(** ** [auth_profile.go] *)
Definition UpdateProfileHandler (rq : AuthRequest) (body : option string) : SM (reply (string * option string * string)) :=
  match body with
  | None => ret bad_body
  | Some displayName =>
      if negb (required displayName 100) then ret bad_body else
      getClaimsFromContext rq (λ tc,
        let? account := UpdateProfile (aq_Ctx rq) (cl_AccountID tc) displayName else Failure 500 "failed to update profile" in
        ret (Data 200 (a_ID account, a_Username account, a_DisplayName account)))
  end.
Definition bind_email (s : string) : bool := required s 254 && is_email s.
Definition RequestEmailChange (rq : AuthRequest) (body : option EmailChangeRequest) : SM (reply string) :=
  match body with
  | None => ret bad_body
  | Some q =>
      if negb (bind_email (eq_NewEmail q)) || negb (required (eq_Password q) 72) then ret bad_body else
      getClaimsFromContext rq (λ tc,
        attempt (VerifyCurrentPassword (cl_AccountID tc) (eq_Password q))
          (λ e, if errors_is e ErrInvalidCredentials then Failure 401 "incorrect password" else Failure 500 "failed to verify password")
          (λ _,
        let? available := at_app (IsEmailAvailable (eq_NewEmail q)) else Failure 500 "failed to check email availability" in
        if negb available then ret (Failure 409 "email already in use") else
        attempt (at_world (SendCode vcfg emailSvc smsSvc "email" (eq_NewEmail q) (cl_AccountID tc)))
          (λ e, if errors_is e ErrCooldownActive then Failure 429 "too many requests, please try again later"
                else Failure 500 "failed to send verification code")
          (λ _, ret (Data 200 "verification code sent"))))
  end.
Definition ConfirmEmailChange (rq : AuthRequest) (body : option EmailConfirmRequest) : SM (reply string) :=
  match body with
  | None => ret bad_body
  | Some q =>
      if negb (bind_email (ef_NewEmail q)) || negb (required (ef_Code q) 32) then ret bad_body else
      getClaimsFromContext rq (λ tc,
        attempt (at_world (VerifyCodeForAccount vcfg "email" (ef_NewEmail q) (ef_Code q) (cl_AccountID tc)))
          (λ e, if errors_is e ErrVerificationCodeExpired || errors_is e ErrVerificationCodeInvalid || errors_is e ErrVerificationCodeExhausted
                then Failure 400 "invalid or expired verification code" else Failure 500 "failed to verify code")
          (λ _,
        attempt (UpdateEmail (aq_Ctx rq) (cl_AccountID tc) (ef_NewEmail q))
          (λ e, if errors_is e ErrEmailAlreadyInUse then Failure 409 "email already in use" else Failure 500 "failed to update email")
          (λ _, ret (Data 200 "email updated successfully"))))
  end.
□ □ □ □ □
* [Prompt]
Go through the material and copy out every line with "vcfg" in it.

* [Task solution]
        attempt (at_world (SendCode vcfg emailSvc smsSvc "email" (eq_NewEmail q) (cl_AccountID tc)))
        attempt (at_world (VerifyCodeForAccount vcfg "email" (ef_NewEmail q) (ef_Code q) (cl_AccountID tc)))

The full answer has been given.